Below is a listing. Quote from it, exactly, the lines from the one containing "Variable mypid : Z." down to the one containing "zoom kmem_of (kmod", both ends included, and nothing else.

= Beginning of Section =

(* ===== verification/Exec.v ===== *)
(** * kernel/exec.c

    Loading a program: the ELF headers as the byte layouts of kernel/elf.h, the
    segments, the user stack with the arguments, and the exchange of the
    process's memory for the new one. *)

From S2P Require Import Prelude CMem KString Riscv Kalloc Vm Locks Pipe Block Bio Log Fs File Printf Proc.

Definition ELF_MAGIC : Z := 0x464C457F.
Definition ELF_PROG_LOAD : Z := 1.
Definition get64 (d : list Z) (off : nat) : Z := le_decode (slice d off 8).

Record elfhdr : Type := ElfHdr {
  e_magic : Z;
  e_entry : Z;
  e_phoff : Z;
  e_phnum : Z
}.
Definition sizeof_elfhdr : Z := 64.
Definition read_elfhdr (d : list Z) : elfhdr :=
  ElfHdr (get32 d 0) (get64 d 24) (get64 d 32) (get16 d 56).

Record proghdr : Type := ProgHdr {
  ph_type : Z;
  ph_flags : Z;
  ph_off : Z;
  ph_vaddr : Z;
  ph_filesz : Z;
  ph_memsz : Z
}.
Definition sizeof_proghdr : Z := 56.
Definition read_proghdr (d : list Z) : proghdr :=
  ProgHdr (get32 d 0) (get32 d 4) (get64 d 8) (get64 d 16) (get64 d 32) (get64 d 40).

Definition flags2perm (flags : Z) : Z :=
  let perm := if truth (Z.land flags 0x1) then PTE_X else 0 in
  if truth (Z.land flags 0x2) then Z.lor perm PTE_W else perm.

(** [last], the path after its last slash. *)
Fixpoint basename (s last : list Z) : list Z :=
  match s with
  | [] => last
  | ch :: s' => basename s' (if ch =? slash then s' else last)
  end.

Definition TF_A1 : Z := 120.

Section exec.
Variable kend : Z.
Variable trampoline : Z.
Variable me : nat.
Variable mypid : Z.        (* p->pid *)
Variable mypt : Z.         (* p->pagetable *)
Variable cwd : nat.        (* p->cwd *)

Definition kreadi (ip : nat) (off n : Z) : M kst (Z * list Z) :=
  zoom kfs_of (readi mypid mypt ip KernDst (u32 off) n).

(** The destination is the physical page; [fuel] bounds the number of pages. *)
Fixpoint loadseg_loop (fuel : nat) (pagetable va : Z) (ip : nat) (offset sz i : Z) : M kst Z :=
  if i <? sz then
    match fuel with
    | O => stuck
    | S f =>
        let* pa := zoom kmem_of (walkaddr pagetable (u64 (va + i))) in
        if pa =? 0 then panic "loadseg: address should exist"
        else
          let n := if u32 (sz - i) <? PGSIZE then u32 (sz - i) else PGSIZE in
          let* (r, bytes) := kreadi ip (offset + i) n in
          zoom kmem_of (kmod (with_mem (fun m => store_bytes m pa bytes))) ;;;
          if negb (r =? n) then kret (-1)
          else loadseg_loop f pagetable va ip offset sz (u32 (i + PGSIZE))
    end
  else kret 0.
Definition loadseg (pagetable va : Z) (ip : nat) (offset sz : Z) : M kst Z :=
  loadseg_loop (Z.to_nat (sz / PGSIZE + 1)) pagetable va ip offset sz 0.

(** The label [bad]. *)
Definition exec_bad (pagetable sz : Z) (ip : option nat) : M kst Z :=
  (if truth pagetable then proc_freepagetable kend pagetable sz else kret tt) ;;;
  match ip with
  | None => kret tt
  | Some ip => zoom kfs_of (iunlockput mypid ip) ;;; zoom klog_of (end_op mypid)
  end ;;;
  kret (-1).

(** The program headers from the [i]th on: whether they are loaded, and [sz]. *)
Fixpoint load_loop (n : nat) (ip : nat) (pagetable off sz : Z) : M kst (bool * Z) :=
  match n with
  | O => kret (true, sz)
  | S n' =>
      let* (r, d) := kreadi ip off sizeof_proghdr in
      if negb (r =? sizeof_proghdr) then kret (false, sz)
      else
        let ph := read_proghdr d in
        let next := i32 (off + sizeof_proghdr) in
        if negb (ph_type ph =? ELF_PROG_LOAD) then load_loop n' ip pagetable next sz
        else if ph_memsz ph <? ph_filesz ph then kret (false, sz)
        else if u64 (ph_vaddr ph + ph_memsz ph) <? ph_vaddr ph then kret (false, sz)
        else if negb (ph_vaddr ph mod PGSIZE =? 0) then kret (false, sz)
        else
          let* sz1 := zoom kmem_of (uvmalloc kend pagetable sz (u64 (ph_vaddr ph + ph_memsz ph)) (flags2perm (ph_flags ph))) in
          if sz1 =? 0 then kret (false, sz)
          else
            let* r := loadseg pagetable (ph_vaddr ph) ip (u32 (ph_off ph)) (u32 (ph_filesz ph)) in
            if r <? 0 then kret (false, sz1)
            else load_loop n' ip pagetable next sz1
  end.

(** The arguments pushed so far are [ustack]; the result is the stack pointer
    and [ustack], or nothing on [goto bad]. *)
Fixpoint push_args (argv : list (list Z)) (pagetable sp stackbase : Z) (ustack : list Z) : M kst (option (Z * list Z)) :=
  match argv with
  | [] => kret (Some (sp, ustack))
  | a :: argv' =>
      if MAXARG <=? Z.of_nat (length ustack) then kret None
      else
        let sp := u64 (sp - (Z.of_nat (length a) + 1)) in
        let sp := sp - sp mod 16 in
        if sp <? stackbase then kret None
        else
          let* r := zoom kmem_of (copyout pagetable sp (a ++ [0])) in
          if r <? 0 then kret None
          else push_args argv' pagetable sp stackbase (ustack ++ [sp])
  end.

(** From the allocation of the stack on. *)
Definition exec_stack (path : list Z) (argv : list (list Z)) (pagetable sz : Z) (elf : elfhdr) : M kst Z :=
  let* p := pget me in
  let oldsz := p_sz p in
  let sz := PGROUNDUP sz in
  let* sz1 := zoom kmem_of (uvmalloc kend pagetable sz (u64 (sz + (USERSTACK + 1) * PGSIZE)) PTE_W) in
  if sz1 =? 0 then exec_bad pagetable sz None
  else
    let sz := sz1 in
    zoom kmem_of (uvmclear pagetable (u64 (sz - (USERSTACK + 1) * PGSIZE))) ;;;
    let stackbase := u64 (sz - USERSTACK * PGSIZE) in
    let* r := push_args argv pagetable sz stackbase [] in
    match r with
    | None => exec_bad pagetable sz None
    | Some (sp, ustack) =>
        let argc := Z.of_nat (length ustack) in
        let sp := u64 (sp - (argc + 1) * 8) in
        let sp := sp - sp mod 16 in
        if sp <? stackbase then exec_bad pagetable sz None
        else
          let* r := zoom kmem_of (copyout pagetable sp (concat (le_encode 8 <$> (ustack ++ [0])))) in
          if r <? 0 then exec_bad pagetable sz None
          else
            tf_set (p_trapframe p) TF_A1 sp ;;;
            pmod me (fun p => set_name (name_copy (p_name p) (basename path path)) p) ;;;
            pmod me (set_pagetable pagetable) ;;;
            pmod me (set_sz sz) ;;;
            tf_set (p_trapframe p) TF_EPC (e_entry elf) ;;;
            tf_set (p_trapframe p) TF_SP sp ;;;
            proc_freepagetable kend (p_pagetable p) oldsz ;;;
            kret argc
    end.

Definition exec (path : list Z) (argv : list (list Z)) : M kst Z :=
  zoom klog_of begin_op ;;;
  let* ip := zoom kfs_of (namei mypid mypt cwd path) in
  match ip with
  | None => zoom klog_of (end_op mypid) ;;; kret (-1)
  | Some ip =>
      zoom kfs_of (ilock mypid ip) ;;;
      let* (r, d) := kreadi ip 0 sizeof_elfhdr in
      if negb (r =? sizeof_elfhdr) then exec_bad 0 0 (Some ip)
      else
        let elf := read_elfhdr d in
        if negb (e_magic elf =? ELF_MAGIC) then exec_bad 0 0 (Some ip)
        else
          let* pagetable := proc_pagetable kend trampoline me in
          if pagetable =? 0 then exec_bad 0 0 (Some ip)
          else
            let* (ok, sz) := load_loop (Z.to_nat (e_phnum elf)) ip pagetable (i32 (e_phoff elf)) 0 in
            if negb ok then exec_bad pagetable sz (Some ip)
            else
              zoom kfs_of (iunlockput mypid ip) ;;;
              zoom klog_of (end_op mypid) ;;;
              exec_stack path argv pagetable sz elf
  end.
End exec.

= End of Section =

--- Finished task ---
Variable mypid : Z.        (* p->pid *)
Variable mypt : Z.         (* p->pagetable *)
Variable cwd : nat.        (* p->cwd *)

Definition kreadi (ip : nat) (off n : Z) : M kst (Z * list Z) :=
  zoom kfs_of (readi mypid mypt ip KernDst (u32 off) n).

(** The destination is the physical page; [fuel] bounds the number of pages. *)
Fixpoint loadseg_loop (fuel : nat) (pagetable va : Z) (ip : nat) (offset sz i : Z) : M kst Z :=
  if i <? sz then
    match fuel with
    | O => stuck
    | S f =>
        let* pa := zoom kmem_of (walkaddr pagetable (u64 (va + i))) in
        if pa =? 0 then panic "loadseg: address should exist"
        else
          let n := if u32 (sz - i) <? PGSIZE then u32 (sz - i) else PGSIZE in
          let* (r, bytes) := kreadi ip (offset + i) n in
          zoom kmem_of (kmod (with_mem (fun m => store_bytes m pa bytes))) ;;;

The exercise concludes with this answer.